What is being asked — Your output should consist of the data, copied exactly.

(Given entries Opens)

Lemma filter_snoc_bool {A} (P : A → Prop) `{∀ x, Decision (P x)} (b : bool) l x :
  (b = true ↔ P x) → (if b then filter P l ++ [x] else filter P l) = filter P (l ++ [x]).
Proof.
  intros Hb. rewrite filter_app. destruct b.
  - by rewrite filter_cons_True by (by apply Hb).
  - rewrite filter_cons_False by (by intros ?%Hb). by rewrite app_nil_r.
Qed.

Lemma parts_snoc nics nic :
  add_partition (parts nics) nic (existsb (is_client (name_of nic) ipv4) procs) (existsb (is_client (name_of nic) ipv6) procs) = parts (nics ++ [nic]).
Proof.
  unfold parts, add_partition. cbn [obtainIpv4 obtainIpv6 releaseIpv6 ipv6Interfaces].
  f_equal; apply filter_snoc_bool; unfold has; destruct (SupportsIPv6 nic), (existsb (is_client (name_of nic) ipv4) procs), (existsb (is_client (name_of nic) ipv6) procs);
    cbn; naive_solver.
Qed.

Context (Hprimary : cfg_ManagePrimaryNIC config = false).

Lemma wp_partitions nics l h :
  Forall (λ nic, is_Some (iface_name nic)) nics → (∀ h', same h h' → dhclient_processes h' = Ok procs) →
  wp (for_until nics (parts l) (λ p nic,
      manage ← ShouldManage config nic;
      if negb manage then mret (inl p)
      else
        v4 ← dhclientProcessExists nic ipv4;
        match v4 with
        | Err e => mret (inr e)
        | Ok v4 =>
            v6 ← dhclientProcessExists nic ipv6;
            mret (match v6 with Err e => inr e | Ok v6 => inl (add_partition p nic v4 v6) end)
        end)) (λ r h', same h h' ∧ r = inl (parts (l ++ managed nics))) h.
Proof.
  revert l h. induction nics as [|nic nics IH]; intros l h Hf Hp; cbn [for_until].
  { apply wp_ret. by rewrite app_nil_r. }
  apply Forall_cons in Hf as [[name Hname] Hf]. wp_step. wp_step. eapply wp_mono; [apply wp_ShouldManage, Hprimary|].
  intros b h1 [Hs ->]. cbn beta. unfold managed. destruct (Index nic =? 0)%Z eqn:Ei; cbn [negb].
  - apply Z.eqb_eq in Ei. rewrite filter_cons_False by auto. apply wp_ret. eapply wp_mono; [apply IH; [done|]; intros; apply Hp; by etrans|].
    intros r h2 [Hs2 ->]. split; [by etrans|done].
  - apply Z.eqb_neq in Ei. rewrite filter_cons_True by done. unfold dhclientProcessExists. rewrite Hname. cbn [some_or_panic].
    wp_step. wp_step. apply wp_ret. wp_step. apply wp_gets. rewrite (Hp h1 Hs). apply wp_ret. cbn beta iota.
    wp_step. wp_step. apply wp_ret. wp_step. apply wp_gets. rewrite (Hp h1 Hs). apply wp_ret. apply wp_ret. cbn beta iota.
    pose proof (parts_snoc l nic) as Ea. unfold name_of in Ea. rewrite Hname in Ea. cbn in Ea. rewrite Ea.
    eapply wp_mono; [apply IH; [done|]; intros; apply Hp; by etrans|]. intros r h2 [Hs2 ->]. split; [by etrans|].
    by rewrite <-app_assoc.
Qed.

Context (commands_work : ∀ n c, Daemon.run_error (run_command n c) = None).

Lemma wp_works msg args h : wp (run_command_ msg args) (λ e h', e = None ∧ nodes_of h' = nodes_of h ∧ ran h' = ran h ++ [mkCommand args ""]) h.
Proof. eapply wp_mono; [apply wp_run_command_|]. intros e h' (Hn & Hr & ->). by rewrite commands_work. Qed.

(** A loop of one command per NIC. *)
Lemma wp_each_command (body : unit → Configuration → M host (unit + error)) (cmd : Configuration → command) nics h :
  (∀ nic h, nic ∈ nics → wp (body tt nic) (λ r h', r = inl tt ∧ nodes_of h' = nodes_of h ∧ ran h' = ran h ++ [cmd nic]) h) →
  wp (for_until nics tt body) (λ r h', r = inl tt ∧ nodes_of h' = nodes_of h ∧ ran h' = ran h ++ (cmd <$> nics)) h.
Proof.
  revert h. induction nics as [|nic nics IH]; intros h Hb; cbn [for_until]; [apply wp_ret; cbn; by rewrite app_nil_r|].
  wp_step. eapply wp_mono; [apply Hb; by left|]. intros r h1 (-> & Hn1 & Hr1). cbn beta iota.
  eapply wp_mono; [apply IH; intros; apply Hb; by right|]. intros r h2 (-> & Hn2 & Hr2). split_and!; [done|congruence|].
  rewrite Hr2, Hr1, <-app_assoc. done.
Qed.

Lemma wp_run_each msg v op nics h : Forall (λ nic, is_Some (iface_name nic)) nics →
  wp (run_each dir msg v op nics) (λ r h', r = inl tt ∧ nodes_of h' = nodes_of h ∧ ran h' = ran h ++ (client_command v op <$> nics)) h.
Proof.
  intros Hf. apply wp_each_command. intros nic h1 Hin. rewrite Forall_forall in Hf. destruct (Hf _ Hin) as [name Hname].
  unfold client_command, name_of. rewrite Hname. cbn. wp_step. apply wp_ret. wp_step. eapply wp_mono; [apply wp_works|].
  intros e h2 (-> & Hn & Hr). by apply wp_ret.
Qed.

(** Waiting for the tentative addresses succeeds at once. *)
Lemma wp_tentative primary h :
  wp (Retry.Run wait (Z.to_nat tentativeIPCommandAttempts) tentative_policy (Some (runTentative primary)))
    (λ r h', r = Some None ∧ nodes_of h' = nodes_of h ∧ ran h' = ran h ++ [tentative_command primary]) h.
Proof.
  change (Z.to_nat tentativeIPCommandAttempts) with 5. unfold Retry.Run, Retry.RunWithResponse. cbn [Retry.retry_loop].
  unfold runTentative, WithContext, wp, mbind, M_bind, mret, M_ret. cbn. by rewrite commands_work.
Qed.

Lemma wp_setupIPV6 opts p primary name h :
  GetPrimaryNIC opts = (Some primary, None) → iface_name primary = Some name →
  Forall (λ nic, is_Some (iface_name nic)) (ipv6Interfaces p) → Forall (λ nic, is_Some (iface_name nic)) (obtainIpv6 p) →
  wp (setupIPV6Interfaces dir opts p) (λ e h', e = None ∧ nodes_of h' = nodes_of h ∧
    ran h' = ran h ++ tentative_command name :: (sysctl_command <$> ipv6Interfaces p) ++ (client_command ipv6 obtainLease <$> obtainIpv6 p)) h.
Proof.
  intros Hg Hname H6 Ho. unfold setupIPV6Interfaces. rewrite Hg. cbn [mbind option_bind]. rewrite Hname. wp_step. apply wp_ret. wp_step.
  eapply wp_mono; [apply wp_tentative|]. intros r h1 (-> & Hn1 & Hr1). wp_step. apply wp_ret. cbn beta iota. wp_step.
  eapply wp_mono; [apply (wp_each_command _ sysctl_command)|].
  { intros nic h' Hin. rewrite Forall_forall in H6. destruct (H6 _ Hin) as [n Hn]. unfold sysctl_command, name_of. rewrite Hn. cbn.
    wp_step. apply wp_ret. unfold WithContext, wp, mbind, M_bind, mret, M_ret. cbn. by rewrite commands_work. }
  intros r h2 (-> & Hn2 & Hr2). cbn beta iota. wp_step. eapply wp_mono; [by apply wp_run_each|].
  intros r h3 (-> & Hn3 & Hr3). apply wp_ret. split_and!; [done|congruence|]. rewrite Hr3, Hr2, Hr1, <-!app_assoc. done.
Qed.
End clients.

(Given entries Closes)

Output —
Lemma filter_snoc_bool {A} (P : A → Prop) `{∀ x, Decision (P x)} (b : bool) l x :
  (b = true ↔ P x) → (if b then filter P l ++ [x] else filter P l) = filter P (l ++ [x]).
Proof.
  intros Hb. rewrite filter_app. destruct b.
  - by rewrite filter_cons_True by (by apply Hb).
  - rewrite filter_cons_False by (by intros ?%Hb). by rewrite app_nil_r.
Qed.

Lemma parts_snoc nics nic :
  add_partition (parts nics) nic (existsb (is_client (name_of nic) ipv4) procs) (existsb (is_client (name_of nic) ipv6) procs) = parts (nics ++ [nic]).
Proof.
  unfold parts, add_partition. cbn [obtainIpv4 obtainIpv6 releaseIpv6 ipv6Interfaces].
  f_equal; apply filter_snoc_bool; unfold has; destruct (SupportsIPv6 nic), (existsb (is_client (name_of nic) ipv4) procs), (existsb (is_client (name_of nic) ipv6) procs);
    cbn; naive_solver.
Qed.

Context (Hprimary : cfg_ManagePrimaryNIC config = false).

Lemma wp_partitions nics l h :
  Forall (λ nic, is_Some (iface_name nic)) nics → (∀ h', same h h' → dhclient_processes h' = Ok procs) →
  wp (for_until nics (parts l) (λ p nic,
      manage ← ShouldManage config nic;
      if negb manage then mret (inl p)
      else
        v4 ← dhclientProcessExists nic ipv4;
        match v4 with
        | Err e => mret (inr e)
        | Ok v4 =>
            v6 ← dhclientProcessExists nic ipv6;
            mret (match v6 with Err e => inr e | Ok v6 => inl (add_partition p nic v4 v6) end)
        end)) (λ r h', same h h' ∧ r = inl (parts (l ++ managed nics))) h.
Proof.
  revert l h. induction nics as [|nic nics IH]; intros l h Hf Hp; cbn [for_until].
  { apply wp_ret. by rewrite app_nil_r. }
  apply Forall_cons in Hf as [[name Hname] Hf]. wp_step. wp_step. eapply wp_mono; [apply wp_ShouldManage, Hprimary|].
  intros b h1 [Hs ->]. cbn beta. unfold managed. destruct (Index nic =? 0)%Z eqn:Ei; cbn [negb].
  - apply Z.eqb_eq in Ei. rewrite filter_cons_False by auto. apply wp_ret. eapply wp_mono; [apply IH; [done|]; intros; apply Hp; by etrans|].
    intros r h2 [Hs2 ->]. split; [by etrans|done].
  - apply Z.eqb_neq in Ei. rewrite filter_cons_True by done. unfold dhclientProcessExists. rewrite Hname. cbn [some_or_panic].
    wp_step. wp_step. apply wp_ret. wp_step. apply wp_gets. rewrite (Hp h1 Hs). apply wp_ret. cbn beta iota.
    wp_step. wp_step. apply wp_ret. wp_step. apply wp_gets. rewrite (Hp h1 Hs). apply wp_ret. apply wp_ret. cbn beta iota.
    pose proof (parts_snoc l nic) as Ea. unfold name_of in Ea. rewrite Hname in Ea. cbn in Ea. rewrite Ea.
    eapply wp_mono; [apply IH; [done|]; intros; apply Hp; by etrans|]. intros r h2 [Hs2 ->]. split; [by etrans|].
    by rewrite <-app_assoc.
Qed.

Context (commands_work : ∀ n c, Daemon.run_error (run_command n c) = None).

Lemma wp_works msg args h : wp (run_command_ msg args) (λ e h', e = None ∧ nodes_of h' = nodes_of h ∧ ran h' = ran h ++ [mkCommand args ""]) h.
Proof. eapply wp_mono; [apply wp_run_command_|]. intros e h' (Hn & Hr & ->). by rewrite commands_work. Qed.

(** A loop of one command per NIC. *)
Lemma wp_each_command (body : unit → Configuration → M host (unit + error)) (cmd : Configuration → command) nics h :
  (∀ nic h, nic ∈ nics → wp (body tt nic) (λ r h', r = inl tt ∧ nodes_of h' = nodes_of h ∧ ran h' = ran h ++ [cmd nic]) h) →
  wp (for_until nics tt body) (λ r h', r = inl tt ∧ nodes_of h' = nodes_of h ∧ ran h' = ran h ++ (cmd <$> nics)) h.
Proof.
  revert h. induction nics as [|nic nics IH]; intros h Hb; cbn [for_until]; [apply wp_ret; cbn; by rewrite app_nil_r|].
  wp_step. eapply wp_mono; [apply Hb; by left|]. intros r h1 (-> & Hn1 & Hr1). cbn beta iota.
  eapply wp_mono; [apply IH; intros; apply Hb; by right|]. intros r h2 (-> & Hn2 & Hr2). split_and!; [done|congruence|].
  rewrite Hr2, Hr1, <-app_assoc. done.
Qed.

Lemma wp_run_each msg v op nics h : Forall (λ nic, is_Some (iface_name nic)) nics →
  wp (run_each dir msg v op nics) (λ r h', r = inl tt ∧ nodes_of h' = nodes_of h ∧ ran h' = ran h ++ (client_command v op <$> nics)) h.
Proof.
  intros Hf. apply wp_each_command. intros nic h1 Hin. rewrite Forall_forall in Hf. destruct (Hf _ Hin) as [name Hname].
  unfold client_command, name_of. rewrite Hname. cbn. wp_step. apply wp_ret. wp_step. eapply wp_mono; [apply wp_works|].
  intros e h2 (-> & Hn & Hr). by apply wp_ret.
Qed.

(** Waiting for the tentative addresses succeeds at once. *)
Lemma wp_tentative primary h :
  wp (Retry.Run wait (Z.to_nat tentativeIPCommandAttempts) tentative_policy (Some (runTentative primary)))
    (λ r h', r = Some None ∧ nodes_of h' = nodes_of h ∧ ran h' = ran h ++ [tentative_command primary]) h.
Proof.
  change (Z.to_nat tentativeIPCommandAttempts) with 5. unfold Retry.Run, Retry.RunWithResponse. cbn [Retry.retry_loop].
  unfold runTentative, WithContext, wp, mbind, M_bind, mret, M_ret. cbn. by rewrite commands_work.
Qed.

Lemma wp_setupIPV6 opts p primary name h :
  GetPrimaryNIC opts = (Some primary, None) → iface_name primary = Some name →
  Forall (λ nic, is_Some (iface_name nic)) (ipv6Interfaces p) → Forall (λ nic, is_Some (iface_name nic)) (obtainIpv6 p) →
  wp (setupIPV6Interfaces dir opts p) (λ e h', e = None ∧ nodes_of h' = nodes_of h ∧
    ran h' = ran h ++ tentative_command name :: (sysctl_command <$> ipv6Interfaces p) ++ (client_command ipv6 obtainLease <$> obtainIpv6 p)) h.
Proof.
  intros Hg Hname H6 Ho. unfold setupIPV6Interfaces. rewrite Hg. cbn [mbind option_bind]. rewrite Hname. wp_step. apply wp_ret. wp_step.
  eapply wp_mono; [apply wp_tentative|]. intros r h1 (-> & Hn1 & Hr1). wp_step. apply wp_ret. cbn beta iota. wp_step.
  eapply wp_mono; [apply (wp_each_command _ sysctl_command)|].
  { intros nic h' Hin. rewrite Forall_forall in H6. destruct (H6 _ Hin) as [n Hn]. unfold sysctl_command, name_of. rewrite Hn. cbn.
    wp_step. apply wp_ret. unfold WithContext, wp, mbind, M_bind, mret, M_ret. cbn. by rewrite commands_work. }
  intros r h2 (-> & Hn2 & Hr2). cbn beta iota. wp_step. eapply wp_mono; [by apply wp_run_each|].
  intros r h3 (-> & Hn3 & Hr3). apply wp_ret. split_and!; [done|congruence|]. rewrite Hr3, Hr2, Hr1, <-!app_assoc. done.
Qed.
End clients.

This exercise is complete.